MACON, Ga. — Could 2024 be the year Macon's Ocmulgee Mounds becomes the state's first national park? On Tuesday, members of Georgia's congressional delegation in Washington filed a bill to create the Ocmulgee Mounds National Park and Preserve.
It received bipartisan support from lawmakers. The bill includes a new map for the project. In November, a National Park study said buying a lot of land for the project may not be financially feasible, so they landed on this new target area. The project goes from Macon all the way down to Twiggs County.
The bill would allow the park service to buy the land they need from any willing sellers, but they can't use eminent domain to take land for the park.
Some Central Georgia leaders and representatives hope to protect some of the ancestral lands of the Muscogee tribe. About 700 acres surrounding seven mounds have been federally protected since 1936.
Bob Peacock was out on the Ocmulgee River Wednesday fishing. He was out practicing for a weekend tournament on the water at the Twiggs/ Houston County line.
"We did actually catch some. We didn't catch the size we were looking for but we're coming back on Friday," he shared.
It was Peacock's first time out on those waters, and he was happy to know it could soon be home to the state's first national park.
"We would get state funding, federal funding to help maintain our rivers keep safe boating great fishing," he said.
Leaders see Wednesday's filing as a big accomplishment across Central Georgia.
"From Bibb, Houston, and Twiggs counties to bring this and see this come to the floor, and we hope to see it to a vote," Judy Sherling with the Development Authority of Jeffersonville and Twiggs County.
Sherling says Seth Clark, the executive director of the Ocmulgee National Park and Preserve Initiative, has helped push forward the effort and keep all of the counties involved. She says sitting off of major highways will be a big economic boost and an opportunity for folks to come enjoy the green space and businesses their area has to offer.

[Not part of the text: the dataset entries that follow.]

(** * Secure Drive relay: a shallow embedding of [app.py]

    The server keeps a one-slot cache of the last Drive folder listing,
    filters and indexes image files, proxies images and falls back over
    four URL shapes for a published sheet.  Handlers are embedded as
    functions in a small state-and-log monad: the state is the module
    level [cache] dictionary, the log records every cache access and every
    outbound [requests.get].

    Modelling conventions.
    - A Python [str] is a [string]; one [ascii] stands for one code point
      below 256.  On that range [\d] is exactly [0-9], and [str.isspace]
      and [str.lower] are the tables given below.
    - A Python [int] is a [Z]; [int()] is taken without the interpreter's
      cap on the number of digits it converts.
    - [time.time()] is a rational number of seconds ([Q]).  For two clock
      readings less than a factor two apart the float subtraction of the
      source is exact, so the comparison with [CACHE_DURATION] is the one
      on rationals.
    - Everything the code reads off a [requests] response object is a field
      of [response]; a call that raises is [Raised msg] with [msg] the text
      of [str(e)].  [raise_for_status] follows [requests]: it raises for the
      4xx and 5xx statuses and for no other.
    - [print] calls are not modelled. *)

From Stdlib Require Import Ascii QArith Lqa.
From stdpp Require Import base decidable option list sorting gmap strings pretty.

Local Open Scope Z_scope.

(** ** Characters and strings *)

Module Str.

Definition code (c : ascii) : Z := Z.of_N (Ascii.N_of_ascii c).

(** [\d] on code points below 256. *)
Definition is_digit (c : ascii) : bool :=
  (48 <=? code c) && (code c <=? 57).

Definition digit_value (c : ascii) : Z := code c - 48.

(** [str.isspace] on code points below 256. *)
Definition is_space (c : ascii) : bool :=
  let n := code c in
  ((9 <=? n) && (n <=? 13)) || ((28 <=? n) && (n <=? 32))
  || (n =? 133) || (n =? 160).

(** [str.lower] on code points below 256. *)
Definition lower_char (c : ascii) : ascii :=
  let n := code c in
  if ((65 <=? n) && (n <=? 90))
     || ((192 <=? n) && (n <=? 222) && negb (n =? 215))
  then Ascii.ascii_of_N (Z.to_N (n + 32)) else c.

Fixpoint lower (s : string) : string :=
  match s with
  | EmptyString => EmptyString
  | String c t => String (lower_char c) (lower t)
  end.

(** [s.startswith(p)] *)
Fixpoint startswith (p s : string) : bool :=
  match p, s with
  | EmptyString, _ => true
  | String a p', String b s' => if decide (a = b) then startswith p' s' else false
  | String _ _, EmptyString => false
  end.

(** [sub in s] *)
Fixpoint contains (sub s : string) : bool :=
  startswith sub s ||
  match s with
  | EmptyString => false
  | String _ t => contains sub t
  end.

(** [c in s] for a single character *)
Fixpoint has_char (c : ascii) (s : string) : bool :=
  match s with
  | EmptyString => false
  | String a t => if decide (a = c) then true else has_char c t
  end.

Fixpoint lstrip (s : string) : string :=
  match s with
  | EmptyString => EmptyString
  | String c t => if is_space c then lstrip t else s
  end.

Fixpoint rstrip (s : string) : string :=
  match s with
  | EmptyString => EmptyString
  | String c t =>
      match rstrip t with
      | EmptyString => if is_space c then EmptyString else String c EmptyString
      | t' => String c t'
      end
  end.

(** [s.strip()] *)
Definition strip (s : string) : string := rstrip (lstrip s).

(** Truthiness of a [str]. *)
Definition nonempty (s : string) : bool :=
  match s with EmptyString => false | String _ _ => true end.

(** Decimal rendering of a status code or a count, as an f-string does. *)
Definition of_Z (z : Z) : string := pretty z.

End Str.

(** ** [re.search(r'(\d+)', name)] and [int(match.group(1))] *)

Module Re.

(** Skip to the leftmost digit. *)
Fixpoint skip_non_digits (s : string) : string :=
  match s with
  | EmptyString => EmptyString
  | String c t => if Str.is_digit c then s else skip_non_digits t
  end.

(** Greedy [\d+] from the current position. *)
Fixpoint take_digits (s : string) : string :=
  match s with
  | EmptyString => EmptyString
  | String c t => if Str.is_digit c then String c (take_digits t) else EmptyString
  end.

(** [re.search(r'(\d+)', s)]: [None] when there is no match, otherwise
    [match.group(1)]. *)
Definition search_digits (s : string) : option string :=
  match take_digits (skip_non_digits s) with
  | EmptyString => None
  | run => Some run
  end.

(** [int(run)] on a string of digits, most significant first. *)
Fixpoint int_acc (acc : Z) (run : string) : Z :=
  match run with
  | EmptyString => acc
  | String c t => int_acc (acc * 10 + Str.digit_value c) t
  end.

Definition int (run : string) : Z := int_acc 0 run.

End Re.

(** ** Records of the listing *)

(** One entry of [data['files']].  The request asks for
    [files(id,name,mimeType,modifiedTime)]; the code reads [id] and [name]
    by subscript and the other two with [.get] and a default. *)
Record RawFile := {
  rf_id : string;
  rf_name : string;
  rf_mimeType : option string;
  rf_modifiedTime : option string
}.

(** One entry of [image_files]. *)
Record ImageFile := {
  img_id : string;
  img_name : string;
  img_index : Z;
  img_url : string;
  img_proxy_url : string;
  img_modified : string
}.

(** One value of [image_mapping]: the image record without its index. *)
Record Projection := {
  pj_id : string;
  pj_name : string;
  pj_url : string;
  pj_proxy_url : string;
  pj_modified : string
}.

Global Instance RawFile_eq_dec : EqDecision RawFile.
Proof. solve_decision. Defined.
Global Instance ImageFile_eq_dec : EqDecision ImageFile.
Proof. solve_decision. Defined.
Global Instance Projection_eq_dec : EqDecision Projection.
Proof. solve_decision. Defined.

Definition download_url (file_id : string) : string :=
  "https://drive.google.com/uc?id=" +:+ file_id +:+ "&export=download".

Definition proxy_path (file_id : string) : string :=
  "/api/proxy-image/" +:+ file_id.

(** The body of the filter loop for one [file]: [None] when the file is
    skipped, otherwise the dictionary appended to [image_files]. *)
Definition image_of (file : RawFile) : option ImageFile :=
  if Str.startswith "image/" (default "" (rf_mimeType file)) then
    match Re.search_digits (rf_name file) with
    | Some run =>
        Some {| img_id := rf_id file;
                img_name := rf_name file;
                img_index := Re.int run;
                img_url := download_url (rf_id file);
                img_proxy_url := proxy_path (rf_id file);
                img_modified := default "" (rf_modifiedTime file) |}
    | None => None
    end
  else None.

(** [image_files.sort(key=lambda x: x['index'])]: Python's sort is stable
    and ascending; a stable sort has one possible result, computed here by
    insertion from the right. *)
Fixpoint insert_by_index (x : ImageFile) (l : list ImageFile) : list ImageFile :=
  match l with
  | [] => [x]
  | y :: l' =>
      if img_index x <=? img_index y then x :: y :: l'
      else y :: insert_by_index x l'
  end.

Fixpoint sort_by_index (l : list ImageFile) : list ImageFile :=
  match l with
  | [] => []
  | x :: l' => insert_by_index x (sort_by_index l')
  end.

(** Lines 67-91 of [get_drive_files]: filter, index, sort. *)
Definition filter_and_index (files : list RawFile) : list ImageFile :=
  sort_by_index (omap image_of files).

Definition projection (f : ImageFile) : Projection :=
  {| pj_id := img_id f;
     pj_name := img_name f;
     pj_url := img_url f;
     pj_proxy_url := img_proxy_url f;
     pj_modified := img_modified f |}.

(** The loop of [discover_images] filling [image_mapping]. *)
Definition image_mapping (files : list ImageFile) : gmap Z Projection :=
  foldl (fun m f => <[img_index f := projection f]> m) ∅ files.

(** ** The outside world: [requests.get], the clock *)

(** The arguments of one [requests.get] call. *)
Record request := {
  rq_url : string;
  rq_params : list (string * string);
  rq_timeout : Z
}.

(** What the handlers read off a [requests] response object.
    - [content_type] is [response.headers.get('content-type')];
    - [content_utf8] is [response.content.decode('utf-8')], [None] when that
      raises [UnicodeDecodeError];
    - [json_files] is [response.json().get('files', [])] with every entry
      carrying the subscripted keys, [None] when reading it raises (a body
      that is not JSON, not an object, or an entry without [id] or
      [name]). *)
Record response := {
  status_code : Z;
  reason : string;
  resp_url : string;
  content_type : option string;
  encoding : option string;
  text : string;
  content : list Byte.byte;
  content_utf8 : option string;
  json_files : option (list RawFile)
}.

(** A call either raises (timeout, connection error: the message is
    [str(e)]) or returns a response. *)
Inductive outcome :=
| Raised (msg : string)
| Returned (r : response).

"We anticipate growth coming to our county from the park itself and from the supporting businesses that will be located near the park," Sherling shared.
That growth will switch up the dynamics for local leisure fisher, Norman Faulk.
"I'm a local. This is close to home. I can be down here in 15 -20 minutes and turn around and be back home," Faulk says.
However, he says growth in the county isn't something he would love to see.
"I like things the way they are. I'm conservative. I always have been. I guess I always will be," he shared.
For people like Peacock and Faulk who enjoy fishing, this bill says that hunting and fishing would still be allowed in the park, but there could be some areas where it would be prohibited.
The bill also breaks down leadership efforts. They want to create a 9-person advisory council that will oversee management and preservation. The Muscogee Creek tribe will play a big hand in the project.